On Monday, he amplified that message, saying, "We are playing with fire, and something very, very catastrophic could take place." To avoid such an outcome, the IAEA rightly called for a "special safety and security zone" around the plant.

Grossi was speaking for himself and his United Nations agency, but the rest of the world should share his worry and heed his warning. The risk of a nuclear catastrophe is real, and Grossi indicated that the plant had already been breached "several times" by shelling that he deemed "unacceptable."

The latest incident came Sept. 4 when a fire from shelling caused the plant to be disconnected from Ukraine's national power grid — just days after Grossi led a 14-person delegation through the war zone to the plant in southeastern Ukraine, a territory now in Russian hands as part of the illegal, inhumane invasion of its sovereign neighbor.

Indeed, while each side has traded blame along with fire, one side is at fault: Russia. Its invasion started this war and has increased the existential threat not just to Ukraine but to its own citizens and portions of Europe by creating the conditions where a nuclear facility is at risk.

Russia is using Zaporizhzhia as a "nuclear weapon," Ukrainian President Volodymyr Zelenskyy told ABC News in an interview. "It means the biggest danger in Europe," he said, comparing the catastrophic potential to "six Chernobyls."

It's part of a pernicious expansion of the concept of nuclear security: Not only does the non-proliferating nation of Ukraine face risks from nuclear superpower Russia, but Ukraine's peaceful use of nuclear power is also now jeopardized by Russia's recklessness.

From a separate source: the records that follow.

(** * Kubernetes job objects of the Kueue executor

    A shallow embedding of [snakemake_executor_kueue/custom_resource.py]:
    the [JobStatus] enumeration, the [KubernetesObject] base class and its
    two subclasses [BatchJob] and [FluxMiniCluster].

    - Python scalars are the values of [pyval]; [int] is unbounded, hence [Z].
    - A [dict] read only through [get] or by key is a [gmap]; the
      [environment] mapping is iterated in insertion order, hence an
      association list.
    - Calls to the cluster client, the logger and the file helper are the
      constructors of [api_call]; a method is a program of [prog], a tree of
      such calls, and [run] executes it against any client.
    - Classes are the values of [class]; attribute lookup walks the method
      resolution order [mro], and a missing method raises [AttributeError]. *)

From Stdlib Require Import ZArith String Ascii List DecimalString.
From stdpp Require Import base option strings gmap.

Local Open Scope Z_scope.

(** ** Python values *)

Module Py.

(** The scalars a resource or an identifier can be; floating-point numbers
    are left out. *)
Inductive pyval : Type :=
| PyNone
| PyBool (b : bool)
| PyInt (z : Z)
| PyStr (s : string).

#[global] Instance pyval_eq_dec : EqDecision pyval.
Proof. solve_decision. Defined.

(** Truth value testing: [None], [False], [0] and [""] are false. *)
Definition truthy (v : pyval) : bool :=
  match v with
  | PyNone => false
  | PyBool b => b
  | PyInt z => negb (z =? 0)
  | PyStr s => negb (String.eqb s "")
  end.

(** [a or b] *)
Definition py_or (a b : pyval) : pyval := if truthy a then a else b.

(** Truth value of an optional integer attribute ([None] or an [int]). *)
Definition truthy_int (o : option Z) : bool :=
  match o with
  | None => false
  | Some z => negb (z =? 0)
  end.

(** [str(z)] for an [int]. *)
Definition str_int (z : Z) : string := NilZero.string_of_int (Z.to_int z).

(** [str(v)], which is what the conversion [%s] and an f-string field apply. *)
Definition str (v : pyval) : string :=
  match v with
  | PyNone => "None"
  | PyBool true => "True"
  | PyBool false => "False"
  | PyInt z => str_int z
  | PyStr s => s
  end.

(** [str(o)] of an optional string attribute. *)
Definition str_opt (o : option string) : string := default "None" o.

(** [s.replace(old, new)] for one-character [old] and [new]: every
    occurrence is replaced. *)
Fixpoint replace (old new : ascii) (s : string) : string :=
  match s with
  | EmptyString => EmptyString
  | String c s' =>
      String (if Ascii.eqb c old then new else c) (replace old new s')
  end.

(** [sep.join(l)] *)
Definition join (sep : string) (l : list string) : string := String.concat sep l.

(** [d.get(key, dflt)]; [d.get(key)] is [get d key PyNone]. *)
Definition get (d : gmap string pyval) (key : string) (dflt : pyval) : pyval :=
  default dflt (d !! key).

End Py.
Import Py.

(** ** Exceptions *)

(** [AttributeError ty attr]: an object of type [ty] has no attribute
    [attr]; raised by the code under study.  The other two are the
    exceptions of the cluster client: [ApiValueError] for a call rejected
    before it is sent, [ApiException] for an answer of the server. *)
Inductive exn : Type :=
| AttributeError (ty attr : string)
| ApiValueError (msg : string)
| ApiException (status : Z) (reason : string).

(** ** Data model *)

Inductive JobStatus : Type := ACTIVE | FAILED | READY | SUCCEEDED | UNKNOWN.

#[global] Instance JobStatus_eq_dec : EqDecision JobStatus.
Proof. solve_decision. Defined.

(** [JobStatus.X.value] *)
Definition JobStatus_value (s : JobStatus) : Z :=
  match s with
  | ACTIVE => 1
  | FAILED => 3
  | READY => 2
  | SUCCEEDED => 4
  | UNKNOWN => 5
  end.

(** The workflow engine's job: [job.name], [job.jobid], [job.resources]. *)
Record Job : Type := {
  job_name : string;
  job_jobid : pyval;
  job_resources : gmap string pyval;
}.

Record ExecutorSettings : Type := {
  namespace : string;
  queue_name : string;
}.

Inductive class : Type := KubernetesObject | BatchJob | FluxMiniCluster.

#[global] Instance class_eq_dec : EqDecision class.
Proof. solve_decision. Defined.

(** An instance of one of the classes; [__init__] is [new]. *)
Record handle : Type := {
  cls : class;
  job : Job;
  executor_args : ExecutorSettings;
  jobname : option string;
}.

Definition new (c : class) (j : Job) (a : ExecutorSettings) : handle :=
  {| cls := c; job := j; executor_args := a; jobname := None |}.

Definition set_jobname (self : handle) (n : option string) : handle :=
  {| cls := cls self; job := job self;
     executor_args := executor_args self; jobname := n |}.

(** *** Objects of the [kubernetes] client *)

Record V1ObjectMeta : Type := {
  meta_name : option string;
  meta_generate_name : option string;
  meta_namespace : option string;
  meta_labels : gmap string string;
}.

Record EnvVar : Type := { env_name : string; env_value : string }.

(** [active_deadline_seconds] is not a constructor argument of the container:
    it is [None] until the generator assigns it. *)
Record V1Container : Type := {
  c_image : string;
  c_name : string;
  c_command : list string;
  c_args : list string;
  c_working_dir : option string;
  c_env : list EnvVar;
  c_resources : gmap string (gmap string pyval);
  c_active_deadline_seconds : pyval;
}.

(** [{"spec": {"containers": [...], "restartPolicy": ...}}] *)
Record PodSpec : Type := {
  containers : list V1Container;
  restartPolicy : string;
}.

Record PodTemplate : Type := { template_spec : PodSpec }.

Record V1JobSpec : Type := {
  parallelism : pyval;
  completions : option Z;
  suspend : option bool;
  template : option PodTemplate;
}.

Record V1JobStatus : Type := {
  failed : option Z;
  active : option Z;
  ready : option Z;
  succeeded : option Z;
}.

Record V1Job : Type := {
  j_api_version : option string;
  j_kind : option string;
  j_metadata : option V1ObjectMeta;
  j_spec : option V1JobSpec;
  j_status : option V1JobStatus;
}.

Record V1Pod : Type := { pod_metadata : option V1ObjectMeta }.

Record V1PodList : Type := { items : list V1Pod }.

(** *** Objects of [fluxoperator.models] *)

Record MiniClusterContainer : Type := {
  mc_command : string;
  mc_environment : option (list (string * string));
  mc_image : string;
  mc_resources : gmap string (gmap string pyval);
}.

(** [deadline] is [None] until the generator assigns it. *)
Record MiniClusterSpec : Type := {
  ms_job_labels : gmap string string;
  ms_containers : list MiniClusterContainer;
  ms_working_dir : option string;
  ms_size : pyval;
  ms_tasks : pyval;
  ms_logging : gmap string bool;
  ms_deadline : pyval;
}.

Record MiniCluster : Type := {
  m_kind : string;
  m_api_version : string;
  m_metadata : option V1ObjectMeta;
  m_spec : MiniClusterSpec;
}.

(** What [generate] returns and [submit] receives: the methods are untyped,
    so either class accepts either object. *)
Inductive k8s_object : Type :=
| JobObject (j : V1Job)
| MiniClusterObject (m : MiniCluster).

(** [o.metadata] *)
Definition metadata_of (o : k8s_object) : option V1ObjectMeta :=
  match o with
  | JobObject j => j_metadata j
  | MiniClusterObject m => m_metadata m
  end.

(** *** Decoded JSON

    What the [kubernetes] client hands back where it has no model class:
    [CustomObjectsApi] returns the answer of the server as decoded JSON, a
    [dict] of built-in values, not an object with attributes. *)
#[local] Unset Elimination Schemes.

Inductive json : Type :=
| JNull
| JBool (b : bool)
| JNum (z : Z)
| JStr (s : string)
| JList (l : list json)
| JDict (d : list (string * json)).

#[local] Set Elimination Schemes.

(** [type(v).__name__] *)
Definition json_type (v : json) : string :=
  match v with
  | JNull => "NoneType"
  | JBool _ => "bool"
  | JNum _ => "int"
  | JStr _ => "str"
  | JList _ => "list"
  | JDict _ => "dict"
  end.

(** ** Effects *)

(** The calls the module makes to its collaborators, each indexed by the
    type of its answer: [client.BatchV1Api], [client.CustomObjectsApi],
    [client.CoreV1Api], [logger] and [utils]. *)
Inductive api_call : Type -> Type :=
| read_namespaced_job (name : option string) (ns : string) : api_call V1Job
| create_namespaced_job (ns : string) (body : k8s_object) : api_call V1Job
| create_namespaced_custom_object
    (group version ns plural : string) (body : k8s_object) : api_call json
| list_namespaced_pod (ns label_selector : string) : api_call V1PodList
| read_namespaced_pod_log (name : option string) (ns : string) : api_call string
| logger_debug (msg : string) : api_call unit
| write_file (content filename : string) : api_call unit.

That undermines the intent of the Treaty on the Nonproliferation of Nuclear Weapons (NPT), which gives everyone "the right to the peaceful benefits of nuclear energy, which essentially means nuclear energy," Mark Bell, an associate professor of political science whose expertise includes nuclear proliferation issues, told an editorial writer.

However, as with other Ukrainian rights, Russia has taken this away. And it may deepen the damage if it redirects Zaporizhzhia's energy from Ukraine's electrical grid to Russia's. Such a crime would "fit with the Russian effort to sort of strangle the eastern part of Ukraine, the Donbas region, just slowly grind it down," Mitchel Wallerstein, a nonresident senior fellow at the Chicago Council on Global Affairs, told an editorial writer.

It's not just eastern Ukraine and not just since the invasion that Moscow has tried to grind Ukraine. Not forgotten in Kyiv and other capitals around the world is Russia abrogating a 1994 pact between Ukraine, Russia, the U.S. and United Kingdom that offered security assurances in exchange for Ukraine to relinquish its significant Soviet-era nuclear weapon stockpile and ascend to the NPT. The deal, known as the Budapest Memorandum, "is obviously not worth the paper it was written on at this point," Bell said.

That fact has and will likely give other nations pause as they consider developing nuclear weapons, thus amplifying the pernicious impact of Russia's invasion. There may also be other harmful effects, especially since many nations are considering commissioning more nuclear-power plants in response to the longer-term climate crisis and the more immediate energy and economic crisis created by Russia's invasion. The weaponization of Zaporizhzhia could mean even further delay in the urgent need to lower carbon emissions and dependency on Russian energy.

Regarding "any serious effort to substantially decarbonize electricity generation, it's hard to see how you can really do that in a serious way without nuclear power playing a significant role in that, and this will inevitably involve serious thinking about the risks of that," Bell said.

The overall impact of Russia's invasion and its imperiling of Europe's biggest nuclear power plant cannot be overstated. Nor can the imperative to keep Russia from dictating these terms. The West must maintain, if not increase, its political, economic and military support of Ukraine so it can resist and ultimately reverse Russia's aggression.